La proposta del L. di prevenire i comportamenti criminosi tramite strumenti di controllo e di neutralizzazione, si concretizzò nell'impegno profuso nell'istituzione dei manicomi criminali e nella documentata elencazione dei soggetti che avrebbero dovuto esservi ospitati (Sull'istituzione dei manicomi criminali in Italia, in Rendiconti del R. Istituto lombardo di scienze e lettere, 1872, vol. 5, pp. 72-83, 150-161; Osservazioni critiche intorno alla memoria del dottor S. Biffi sui provvedimenti che occorerebbero in Italia pei delinquenti divenuti pazzi, ibid., pp. 862-868): accolse quindi favorevolmente il disegno di legge Depretis sui manicomi e gli alienati (La nuova proposta di legge sui manicomi criminali, in Arch. di psichiatria, antropologia criminale e scienze penali per servire allo studio dell'uomo alienato e delinquente, II [1881], pp. 184-197), identificando nelle nuove strutture uno dei cardini della scuola positiva volta a conciliare la sicurezza con la terapia e l'umana comprensione (Misdea e la nuova scuola penale, Torino 1884, in collaborazione con L. Bianchi; L'uomo delinquente, 5a ed., III, ibid. 1897, p. 543). Sorprendenti furono le conclusioni alle quali giunse dopo numerose osservazioni su centinaia di donne: ritenne infatti che nel sesso femminile difettassero, rispetto a quello maschile, intelligenza e sensibilità, così come degenerazione, alienazione e tendenza al crimine, quest'ultimo realizzantesi principalmente nella prostituzione (La donna delinquente, la prostituta e la donna normale, ibid. 1893, in collaborazione con G. Ferrero). Infine, pur fedele al pensiero materialista che sempre lo aveva guidato, prestò la sua attenzione anche alla parapsicologia, curioso di penetrare quei fenomeni psichici che sembrano sfuggire alle leggi psicofisiche: postuma fu pubblicata a Torino nel 1909 l'opera Ricerche sui fenomeni ipnotici e spiritici. Nel 1880 aveva fondato, con R. Garofalo, il periodico Archivio di psichiatria, antropologia criminale e scienze penali per servire allo studio dell'uomo alienato e delinquente.

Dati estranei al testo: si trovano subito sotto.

(** C4, evaluated where the code departs from it: a flat table with the keys
    [common.ok] and [toString.label] is not partitioned at all.  The
    classifier hands back an inherited function for [toString.label], the
    assignment into the table of that name throws, and no namespace file is
    written, so the union of the partitions misses both keys. *)
Theorem splitLanguage_inherited_prefix :
  let r := Split.splitLanguage "en"
             {| disk := Spec.inherited_prefix_tree; console := [] |} in
  files Spec.inherited_prefix_tree (Legacy "en")
    = Some (Json [ Spec.str "common.ok" "OK"; Spec.str "toString.label" "x" ]) /\
  fst r = Throw TypeError /\
  (forall ns, files (disk (snd r)) (NsFile "en" ns) = None).
Proof.
  split; [reflexivity|]. split; [reflexivity|]. intros ns. reflexivity.
Qed.

Lemma preserves_saveTables (kept : path -> bool) (lang : string) (nd : Split.tables) :
  (forall ns, kept (NsFile lang ns) = false) ->
  forall st, Spec.preserves kept (Split.saveTables lang nd st).
Proof.
  intros Hk. induction nd as [|[ns nsData] nd IH]; intros st; simpl.
  - apply preserves_ret.
  - destruct (Nat.eqb (List.length (JS.keys nsData)) 0); [apply IH|].
    apply preserves_bind; [now apply preserves_writeJson | intros; apply IH].
Qed.

Lemma preserves_splitLanguage (kept : path -> bool) (lang : string) :
  (forall ns, kept (NsFile lang ns) = false) ->
  Spec.preserves kept (Split.splitLanguage lang).
Proof.
  intros Hk. unfold Split.splitLanguage. repeat frame_step.
  destruct (Split.classifyAll Split.emptyTables a).
  - now apply preserves_saveTables.
  - apply preserves_throw.
Qed.

Lemma preserves_splitAll (kept : path -> bool) (langs : list string) :
  (forall lang ns, In lang langs -> kept (NsFile lang ns) = false) ->
  forall all, Spec.preserves kept (Split.splitAll langs all).
Proof.
  induction langs as [|lang langs IH]; intros Hk all; simpl.
  - apply preserves_ret.
  - repeat frame_step.
    + apply preserves_splitLanguage. intros ns. apply Hk. now left.
    + apply preserves_for_each. intros. apply preserves_log.
    + apply IH. intros l ns Hl. apply Hk. now right.
Qed.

Impegnato anche nel campo politico e sociale, il L. sostenne le aspirazioni di democrazia e di miglioramento delle condizioni di vita delle classi disagiate: a seguito dei suoi studi sulla pellagra si adoperò per il divieto di commercializzazione di mais avariato e per la riduzione della coltivazione del cereale; si fece promotore dell'intervento pubblico a favore di misure igienico-profilattiche; nel 1893 aderì al Partito socialista, di cui dal 1902 al 1905 fu consigliere comunale a Torino; pubblicò Il delitto politico e le rivoluzioni in rapporto al diritto, all'antropologia criminale ed alla scienza di governo, Torino 1890, in collaborazione con R. Laschi, e Gli anarchici, ibid. 1894.

Dal suo matrimonio con Nina De Benedetti ebbe i figli Paola Marzola, Gina Elena Zefora, Aronne Arnaldo Leo e Ugo, che divenne professore di fisiologia. I generi M. Carrara e Guglielmo Ferrero furono tra i suoi più stretti collaboratori.

Il L. morì a Torino nella notte tra il 18 e il 19 ott. 1909.